* TRY IT
From the data below, return the exact lines starting at the line containing "assert (Z.land (Z.shiftr (si_to_number si * 64 + sn)" and ending at the line containing "by rewrite si_roundtrip, bool_decide_false.", both included, and nothing else.

Dataset records
(* ===== verification/RlcUmPdu.v ===== *)
(** * RLC UM data PDU header

    [lib/rlc/rlc_um_pdu.h]: sizes, reader and writer of the UMD PDU header for
    6-bit and 12-bit sequence numbers, and the UM parts of
    [include/srsran/rlc/rlc_config.h]. *)
From S2P Require Import Prelude RlcAmPdu.

Inductive rlc_um_sn_size := um_size6bits | um_size12bits.
#[export] Instance rlc_um_sn_size_eq_dec : EqDecision rlc_um_sn_size.
Proof. solve_decision. Defined.

Definition um_sn_size_to_number (s : rlc_um_sn_size) : Z :=
  match s with um_size6bits => 6 | um_size12bits => 12 end.

Definition rlc_um_pdu_header_size_complete_sdu : Z := 1.
Definition rlc_um_pdu_header_size_no_so (s : rlc_um_sn_size) : Z :=
  match s with um_size6bits => 1 | um_size12bits => 2 end.
Definition rlc_um_pdu_header_size_with_so (s : rlc_um_sn_size) : Z :=
  match s with um_size6bits => 3 | um_size12bits => 4 end.

Record rlc_um_pdu_header := UmHeader {
  uh_si : rlc_si_field;
  uh_sn_size : rlc_um_sn_size;
  uh_sn : Z;
  uh_so : Z;
}.

(** The fixed part: SI, SN and the rest of the reader, [None] when the PDU is
    rejected. *)
Definition rlc_um_read_fixed (pdu : bytes) (s : rlc_um_sn_size) : option (rlc_si_field * Z * bytes) :=
  match pdu with
  | [] => None (* UMD PDU too small *)
  | b0 :: r0 =>
      let si := si_of_number (Z.land (Z.shiftr b0 6) 0x03) in
      match s with
      | um_size6bits =>
          let sn := Z.land b0 0x3f in
          if bool_decide (si = full_sdu) && negb (sn =? 0) then None (* reserved bits *)
          else Some (si, sn, r0)
      | um_size12bits =>
          let sn := Z.shiftl (Z.land b0 0x0f) 8 in
          if bool_decide (si = full_sdu) && negb (sn =? 0) then None (* reserved bits *)
          else if bool_decide (si = first_segment) && negb (Z.land (Z.shiftr b0 4) 0x03 =? 0)
          then None (* reserved bits *)
          else if negb (bool_decide (si = full_sdu)) then
            match r0 with
            | [] => None (* missing lower byte of SN *)
            | b1 :: r1 => Some (si, Z.lor sn (Z.land b1 0xff), r1)
            end
          else Some (si, sn, r0)
      end
  end.

(** [rlc_um_read_data_pdu_header] into a zero-initialised header object, as its
    only caller does; [None] is the result [false]. *)
Definition rlc_um_read_data_pdu_header (pdu : bytes) (s : rlc_um_sn_size) : option rlc_um_pdu_header :=
  match rlc_um_read_fixed pdu s with
  | None => None
  | Some (si, sn, rest) =>
      if si_has_so si then
        match rest with
        | s0 :: s1 :: _ =>
            Some (UmHeader si s sn (Z.lor (u16 (Z.shiftl (Z.land s0 0xff) 8)) (Z.land s1 0xff)))
        | _ => None (* missing byte of SO *)
        end
      else Some (UmHeader si s sn 0)
  end.

Definition rlc_um_nr_packed_length (h : rlc_um_pdu_header) : Z :=
  if bool_decide (uh_si h = full_sdu) then 1
  else match uh_sn_size h with um_size6bits => 1 | um_size12bits => 2 end
       + (if negb (uh_so h =? 0) then 2 else 0).

(** [rlc_um_write_data_pdu_header]: the header bytes, chained before [pdu]. *)
Definition rlc_um_write_data_pdu_header (h : rlc_um_pdu_header) (pdu : bytes) : bytes :=
  let b := u8 (Z.shiftl (Z.land (si_to_number (uh_si h)) 0x03) 6) in
  (if bool_decide (uh_si h = full_sdu) then [b]
   else match uh_sn_size h with
        | um_size6bits => [u8 (Z.lor b (Z.land (uh_sn h) 0x3f))]
        | um_size12bits => [u8 (Z.lor b (Z.land (Z.shiftr (uh_sn h) 8) 0x0f)); u8 (Z.land (uh_sn h) 0xff)]
        end
        ++ (if negb (uh_so h =? 0)
            then [u8 (Z.shiftr (uh_so h) 8); u8 (Z.land (uh_so h) 0xff)] else [])) ++ pdu.

(** ** Lemmas *)
Definition um_mod (s : rlc_um_sn_size) : Z := cardinality (um_sn_size_to_number s).
Lemma um_mod_values s : um_mod s = match s with um_size6bits => 64 | um_size12bits => 4096 end.
Proof. by destruct s. Qed.

(** Headers an entity builds: SN within its field, a 16-bit SO that is present
    exactly for the SI values that carry it, and no SN on complete SDUs. *)
Record um_header_ok (h : rlc_um_pdu_header) : Prop := {
  uo_sn : 0 <= uh_sn h < um_mod (uh_sn_size h);
  uo_so : is_u16 (uh_so h);
  uo_si : si_has_so (uh_si h) = negb (uh_so h =? 0);
}.

Definition um_header_len (h : rlc_um_pdu_header) : Z :=
  match uh_si h with
  | full_sdu => rlc_um_pdu_header_size_complete_sdu
  | first_segment => rlc_um_pdu_header_size_no_so (uh_sn_size h)
  | _ => rlc_um_pdu_header_size_with_so (uh_sn_size h)
  end.

Lemma um_packed_length h : um_header_ok h -> rlc_um_nr_packed_length h = um_header_len h.
Proof.
  intros [_ _ Hsi]. unfold rlc_um_nr_packed_length, um_header_len. rewrite <- Hsi.
  destruct (uh_si h), (uh_sn_size h); reflexivity.
Qed.
Lemma um_write_len h pdu : um_header_ok h ->
  blen (rlc_um_write_data_pdu_header h pdu) = um_header_len h + blen pdu.
Proof.
  intros [_ _ Hsi]. unfold rlc_um_write_data_pdu_header, um_header_len. rewrite <- Hsi.
  unfold rlc_um_pdu_header_size_complete_sdu, blen. destruct (uh_si h), (uh_sn_size h); simpl length; simpl; lia.
Qed.
(** Dropping the header leaves the payload. *)
Lemma um_write_payload h pdu : um_header_ok h ->
  drop (Z.to_nat (um_header_len h)) (rlc_um_write_data_pdu_header h pdu) = pdu.
Proof.
  intros [_ _ Hsi]. unfold rlc_um_write_data_pdu_header, um_header_len. rewrite <- Hsi.
  destruct (uh_si h), (uh_sn_size h); reflexivity.
Qed.

(** The SN of a PDU with a complete SDU is not sent. *)
Definition um_sent_header (h : rlc_um_pdu_header) : rlc_um_pdu_header :=
  if bool_decide (uh_si h = full_sdu) then UmHeader full_sdu (uh_sn_size h) 0 0 else h.

(** The reader on the fixed part of a segment's header. *)
Lemma um_read_fixed_write s si sn rest :
  0 <= sn < um_mod s -> si <> full_sdu ->
  rlc_um_read_fixed
    (match s with
     | um_size6bits => [u8 (Z.lor (u8 (Z.shiftl (Z.land (si_to_number si) 3) 6)) (Z.land sn 0x3f))]
     | um_size12bits => [u8 (Z.lor (u8 (Z.shiftl (Z.land (si_to_number si) 3) 6))
                                   (Z.land (Z.shiftr sn 8) 0x0f)); u8 (Z.land sn 0xff)]
     end ++ rest) s = Some (si, sn, rest).
Proof.
  rewrite um_mod_values. intros Hsn Hsi. destruct s; simpl.
  - assert (u8 (Z.lor (u8 (Z.shiftl (Z.land (si_to_number si) 3) 6)) (Z.land sn 63))
            = si_to_number si * 64 + sn) as ->.
    { destruct si; simpl; unfold u8; bits_arith; mlia. }
    assert (Z.land (Z.shiftr (si_to_number si * 64 + sn) 6) 3 = si_to_number si) as ->
      by (destruct si; simpl; bits_arith; mlia).
    assert (Z.land (si_to_number si * 64 + sn) 63 = sn) as -> by (destruct si; simpl; bits_arith; mlia).
    by rewrite si_roundtrip, bool_decide_false.
  - assert (u8 (Z.lor (u8 (Z.shiftl (Z.land (si_to_number si) 3) 6)) (Z.land (Z.shiftr sn 8) 15))
            = si_to_number si * 64 + sn / 256) as ->.
    { destruct si; simpl; unfold u8; bits_arith; mlia. }
    assert (Z.land (Z.shiftr (si_to_number si * 64 + sn / 256) 6) 3 = si_to_number si) as ->
      by (destruct si; simpl; bits_arith; mlia).
    assert (Z.land (Z.shiftr (si_to_number si * 64 + sn / 256) 4) 3 = 0) as ->
      by (destruct si; simpl; bits_arith; mlia).
    rewrite si_roundtrip, (bool_decide_false (si = full_sdu)) by done. simpl.
    rewrite andb_false_r. do 2 f_equal. f_equal. destruct si; simpl; unfold u8; bits_arith; mlia.
Qed.

Lemma um_read_write h payload : um_header_ok h ->
  rlc_um_read_data_pdu_header (rlc_um_write_data_pdu_header h payload) (uh_sn_size h) = Some (um_sent_header h).
Proof.
  intros [Hsn Hso Hsi]. destruct h as [si s sn so]; simpl in *.
  unfold um_sent_header, rlc_um_read_data_pdu_header, rlc_um_write_data_pdu_header; cbn [uh_si uh_sn_size uh_sn uh_so].
  rewrite <- Hsi. case_bool_decide as Hf; [subst si; by destruct s|].
  rewrite <- app_assoc, um_read_fixed_write by done. pose proof (so_roundtrip so Hso) as Hr.
  destruct (si_has_so si) eqn:Es; cbn [app]; [by rewrite Hr|].
  by destruct (Z.eqb_spec so 0) as [->|].
Qed.

(** Reading back a written UMD PDU header.  For every header a UM entity can
    build, [rlc_um_read_data_pdu_header] accepts the PDU made by
    [rlc_um_write_data_pdu_header] and returns the same header (the SN of a
    complete SDU is not sent and reads as 0), and the length
    [rlc_um_nr_packed_length] computes from the header read is the number of
    bytes to strip to get the payload back. *)
Theorem rlc_um_header_roundtrip (h : rlc_um_pdu_header) (payload : bytes) :
  um_header_ok h ->
  let pdu := rlc_um_write_data_pdu_header h payload in
  rlc_um_read_data_pdu_header pdu (uh_sn_size h) = Some (um_sent_header h)
  /\ blen pdu = rlc_um_nr_packed_length (um_sent_header h) + blen payload
  /\ bdrop (rlc_um_nr_packed_length (um_sent_header h)) pdu = payload.
Proof.
  intros Hok pdu. split; [by apply um_read_write|].
  assert (rlc_um_nr_packed_length (um_sent_header h) = um_header_len h) as ->.
  { unfold um_sent_header. case_bool_decide as Hf; [|by apply um_packed_length].
    unfold um_header_len. by rewrite Hf. }
  split; [by apply um_write_len|by apply um_write_payload].
Qed.

Lemma rlc_um_header_roundtrip_witness :
  rlc_um_read_data_pdu_header
    (rlc_um_write_data_pdu_header (UmHeader middle_segment um_size12bits 0xabc 0x1234) [7; 8]) um_size12bits
  = Some (UmHeader middle_segment um_size12bits 0xabc 0x1234).
Proof.
  apply (rlc_um_header_roundtrip (UmHeader middle_segment um_size12bits 0xabc 0x1234) [7; 8]).
  split; [rewrite um_mod_values; simpl; lia|unfold is_u16; simpl; lia|reflexivity].
Defined.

* RESPONSE FOR THIS EXERCISE
    assert (Z.land (Z.shiftr (si_to_number si * 64 + sn) 6) 3 = si_to_number si) as ->
      by (destruct si; simpl; bits_arith; mlia).
    assert (Z.land (si_to_number si * 64 + sn) 63 = sn) as -> by (destruct si; simpl; bits_arith; mlia).
    by rewrite si_roundtrip, bool_decide_false.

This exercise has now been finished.